**What is expected:**
Transcribe the records word for word, beginning with the first line and ending with the line that contains "Definition state_valid (v"; include nothing else.
..........
(* ===== verification/BreakerFacts.v ===== *)
(** * Reasoning about breaker programs

    [always I P p]: every operation of [p] preserves [I] whatever the other
    threads do, and every value [p] returns satisfies [P].  A pool of such
    threads keeps [I].  [solo] runs are inverted one operation at a time. *)

From S2P Require Import Prelude Text Window Breaker.

(** ** Invariants of every interleaving *)

Definition state_valid (v : Z) : Prop := v = 0%Z ∨ v = 1%Z ∨ v = 2%Z.

Record shared_ok (s : Shared) : Prop := {
  so_state : state_valid (sh_state s);
  so_window : window_ok (sh_window s);
  so_probes : (0 ≤ sh_half_open_probes s < 2 ^ 64)%Z;
}.

Definition op_ok {R} (o : op R) : Prop := ∀ s, shared_ok s → shared_ok (exec o s).2.

Fixpoint always {A} (P : A → Prop) (p : prog A) : Prop :=
  match p with
  | Ret a => P a
  | Do o k => op_ok o ∧ ∀ r, always P (k r)
  end.

Lemma always_bind {A B} (P : A → Prop) (Q : B → Prop) p (f : A → prog B) :
  always P p → (∀ a, P a → always Q (f a)) → always Q (prog_bind p f).
Proof.
  intros Hp Hf. induction p as [a|R o k IH]; simpl in *; [by apply Hf|].
  destruct Hp as [Ho Hk]. split; [done|]. intros r. by apply IH.
Qed.

Lemma always_mono {A} (P Q : A → Prop) p : always P p → (∀ a, P a → Q a) → always Q p.
Proof.
  intros Hp HPQ. induction p as [a|R o k IH]; simpl in *; [by apply HPQ|].
  destruct Hp as [Ho Hk]. split; [done|]. intros r. by apply IH.
Qed.

Lemma state_valid_u8 b : state_valid (state_u8 b).
Proof. unfold state_valid. destruct b; simpl; auto. Qed.

Lemma from_state_u8 b : from_u8 (state_u8 b) = b.
Proof. by destruct b. Qed.

Lemma state_u8_from v : state_valid v → state_u8 (from_u8 v) = v.
Proof. by intros [->|[->| ->]]. Qed.

(** ** Time *)

(** The millisecond counter does not go back before it wraps. *)
Lemma elapsed_mono cb t t' :
  (t ≤ t')%Z → (t' - cb_baseline cb < 2 ^ 64 * 10 ^ 6)%Z →
  (elapsed_millis_at cb t ≤ elapsed_millis_at cb t')%Z.
Proof.
  intros Ht Hb. unfold elapsed_millis_at, as_millis_u64, saturating_duration_since.
  assert (∀ x, x ≤ t' → Z.max 0 (x - cb_baseline cb) / 10 ^ 6 < 2 ^ 64)%Z as Hr.
  { intros x Hx. apply Z.div_lt_upper_bound; lia. }
  rw !wrap64_small.
  - apply Z.div_le_mono; lia.
  - split; [apply Z.div_pos; lia|apply Hr; lia].
  - split; [apply Z.div_pos; lia|apply Hr; lia].
Qed.

Lemma exec_clock {R} (o : op R) s : sh_clock (exec o s).2 = sh_clock s.
Proof.
  destruct o; simpl; try done; repeat case_decide; try done; try by destruct (sh_observer s).
  by destruct (f (sh_window s)).
Qed.

(** ** Operations *)

(** An operation that writes neither the state, the window nor the counter. *)
Ltac op_frame := intros s [???]; simpl; repeat case_decide; simpl; by constructor.

Lemma op_ok_load_state : op_ok LoadState. Proof. op_frame. Qed.
Lemma op_ok_load_opened : op_ok LoadOpened. Proof. op_frame. Qed.
Lemma op_ok_store_opened v : op_ok (StoreOpened v). Proof. op_frame. Qed.
Lemma op_ok_load_claimed : op_ok LoadClaimed. Proof. op_frame. Qed.
Lemma op_ok_store_claimed v : op_ok (StoreClaimed v). Proof. op_frame. Qed.
Lemma op_ok_cas_claimed a b : op_ok (CasClaimed a b). Proof. op_frame. Qed.
Lemma op_ok_load_fast : op_ok LoadFast. Proof. op_frame. Qed.
Lemma op_ok_store_fast b : op_ok (StoreFast b). Proof. op_frame. Qed.
Lemma op_ok_clock : op_ok ClockNow. Proof. op_frame. Qed.
Lemma op_ok_install o : op_ok (InstallObserver o).
Proof. intros s [???]. simpl. by destruct (sh_observer s). Qed.
Lemma op_ok_notify e : op_ok (Notify e).
Proof. intros s [???]. simpl. by destruct (sh_observer s). Qed.

Lemma op_ok_store_state b : op_ok (StoreState (state_u8 b)).
Proof. intros s [???]. split; [apply state_valid_u8|done..]. Qed.
Lemma op_ok_cas_state v b : op_ok (CasState v (state_u8 b)).
Proof. intros s [???]. simpl. case_decide; [|done]. split; [apply state_valid_u8|done..]. Qed.
Lemma op_ok_fetch_add : op_ok FetchAddProbes.
Proof. intros s [???]. split; [done..|apply wrap64_range]. Qed.
Lemma op_ok_fetch_sub : op_ok FetchSubProbes.
Proof. intros s [???]. split; [done..|apply wrap64_range]. Qed.
Lemma op_ok_store_probes : op_ok (StoreProbes 0).
Proof. by intros s [???]. Qed.
Lemma op_ok_window {R} (f : SlidingWindow → R * SlidingWindow) :
  (∀ w, window_ok w → window_ok (f w).2) → op_ok (LockedWindow f).
Proof.
  intros Hf s [Hs Hw ?]. simpl. specialize (Hf _ Hw). by destruct (f (sh_window s)) as [r w].
Qed.

Create HintDb breaker.
#[export] Hint Resolve op_ok_load_state op_ok_load_opened op_ok_store_opened op_ok_load_claimed
  op_ok_store_claimed op_ok_cas_claimed op_ok_load_fast op_ok_store_fast op_ok_clock op_ok_install
  op_ok_notify op_ok_store_state op_ok_cas_state op_ok_fetch_add op_ok_fetch_sub
  op_ok_store_probes : breaker.

Lemma always_act {R} (o : op R) (Q : R → Prop) : op_ok o → (∀ r, Q r) → always Q (act o).
Proof. by split. Qed.

Lemma always_act_bind {R A} (o : op R) (f : R → prog A) Q :
  op_ok o → (∀ r, always Q (f r)) → always Q (act o ≫= f).
Proof. by split. Qed.

Lemma always_state_bind {A} (f : BreakerState → prog A) Q :
  (∀ s, always Q (f s)) → always Q (state ≫= f).
Proof. intros Hf. split; [auto with breaker|]. intros v. apply Hf. Qed.

Lemma always_elapsed_bind {A} cb (f : Z → prog A) Q :
  (∀ t, always Q (f t)) → always Q (elapsed_millis cb ≫= f).
Proof. intros Hf. split; [auto with breaker|]. intros v. apply Hf. Qed.

(** Walk a program: every operation is ok, every branch is taken. *)
Ltac walk :=
  repeat match goal with
  | |- always _ (let _ := _ in _) => cbv zeta
  | |- always _ (mret _) => simpl
  | |- always _ (mret ?a ≫= ?f) => change (mret a ≫= f) with (f a); cbv beta
  | |- always _ (act _) => apply always_act; [auto with breaker|intros ?]
  | |- always _ (act _ ≫= _) => apply always_act_bind; [auto with breaker|intros ?]
  | |- always _ (state ≫= _) => apply always_state_bind; intros ?
  | |- always _ (elapsed_millis _ ≫= _) => apply always_elapsed_bind; intros ?
  | |- always _ ((if decide _ then _ else _) ≫= _) => case_decide
  | |- always _ (if decide _ then _ else _) => case_decide
  | |- always _ (match ?b with _ => _ end) => destruct b eqn:?
  end.

Section breaker.
Context (cb : CircuitBreaker).

(** What a caller of [check] may be told. *)
Definition answer_ok (r : unit + BreakerOpen) : Prop :=
  match r with
  | inl _ => True
  | inr e => enabled (cb_config cb) = true ∧
             (retry_after e ≤ Z.max 0 (open_duration (cb_config cb)))%Z
  end.

Lemma always_try_probe :
  enabled (cb_config cb) = true → always answer_ok (try_half_open_probe cb).
Proof. intros He. unfold try_half_open_probe. walk; try done; (split; [done|simpl; lia]). Qed.

Lemma saturating_sub_nonneg a b : (0 ≤ saturating_sub a b)%Z.
Proof. unfold saturating_sub. lia. Qed.

Lemma always_check_open :
  enabled (cb_config cb) = true → always answer_ok (check_open cb).
Proof.
  intros He. unfold check_open, cas_state. walk; try done; try by apply always_try_probe.
  all: simpl; unfold duration_saturating_sub, from_millis, saturating_sub; split; [done|lia].
Qed.

Lemma always_check : always answer_ok (check cb).
Proof.
  unfold check. destruct (enabled _) eqn:He; cbn [negb]; [|done].
  walk; try done; [by apply always_check_open|by apply always_try_probe].
Qed.

Lemma always_trip prev reason : always (λ _, True) (trip cb prev reason).
Proof. unfold trip. walk; done. Qed.

Lemma always_close prev reason : always (λ _, True) (close prev reason).
Proof. unfold close. walk; try done. apply op_ok_window. auto with window. Qed.

Lemma sample_ok b now w : window_ok w → window_ok (sample cb b now w).
Proof. unfold sample. auto with window. Qed.

Lemma always_record o : always (λ _, True) (record cb o).
Proof.
  unfold record. destruct (enabled _); cbn [negb]; [|done]. walk.
  apply (always_bind (λ _, True)); [|by intros; walk].
  destruct s; walk; try done; try apply always_trip; try apply always_close;
    apply op_ok_window; intros w Hw; by apply sample_ok.
Qed.

(** What a reply may be, whatever the interleaving. *)
Definition reply_ok (r : Reply) : Prop :=
  match r with RCheck r => answer_ok r | _ => True end.

Lemma always_call c : always reply_ok (call_prog cb c).
Proof.
  destruct c; unfold call_prog.
  - apply (always_bind answer_ok); [apply always_check|done].
  - apply (always_bind (λ _, True)); [apply always_record|done].
  - by walk.
  - unfold is_open. by walk.
  - unfold error_rate. apply (always_bind (λ _, True)); [|done]. walk; [|done].
    apply op_ok_window. intros w Hw. simpl. auto with window.
  - unfold with_observer. by walk.
Qed.

Definition pool_ok (p : Pool) : Prop :=
  shared_ok (pl_shared p) ∧ Forall (always reply_ok) (pl_threads p).

Lemma pool_ok_step allowed p p' : pool_step cb allowed p p' → pool_ok p → pool_ok p'.
Proof.
  intros Hs [Hsh Hts]. destruct Hs as [s ts i R o k r s' Hi He|s ts t Ht|s ts c Hc]; simpl in *.
  - pose proof (Forall_lookup_1 _ _ _ _ Hts Hi) as [Ho Hk]. split; simpl.
    + specialize (Ho s Hsh). by rw He in Ho.
    + by apply Forall_insert.
  - split; [by destruct Hsh|done].
  - split; [done|]. apply Forall_app. split; [done|]. constructor; [apply always_call|done].
Qed.
End breaker.

Lemma pool_ok_run cb allowed p p' : rtc (pool_step cb allowed) p p' → pool_ok cb p → pool_ok cb p'.
Proof. induction 1 as [|p p1 p2 Hs _ IH]; [done|]. intros Hp. apply IH. by eapply pool_ok_step. Qed.

Lemma pool_ok_reachable config now cb s allowed p :
  with_clock config now = (cb, s) →
  rtc (pool_step cb allowed) {| pl_shared := s; pl_threads := [] |} p → pool_ok cb p.
Proof.
  intros [= <- <-] Hr. apply (pool_ok_run _ _ _ _ Hr). split; [|constructor].
  split; [by left|apply window_ok_new|simpl; lia].
Qed.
..........
**Result:**
(* ===== verification/BreakerFacts.v ===== *)
(** * Reasoning about breaker programs

    [always I P p]: every operation of [p] preserves [I] whatever the other
    threads do, and every value [p] returns satisfies [P].  A pool of such
    threads keeps [I].  [solo] runs are inverted one operation at a time. *)

From S2P Require Import Prelude Text Window Breaker.

(** ** Invariants of every interleaving *)

Definition state_valid (v : Z) : Prop := v = 0%Z ∨ v = 1%Z ∨ v = 2%Z.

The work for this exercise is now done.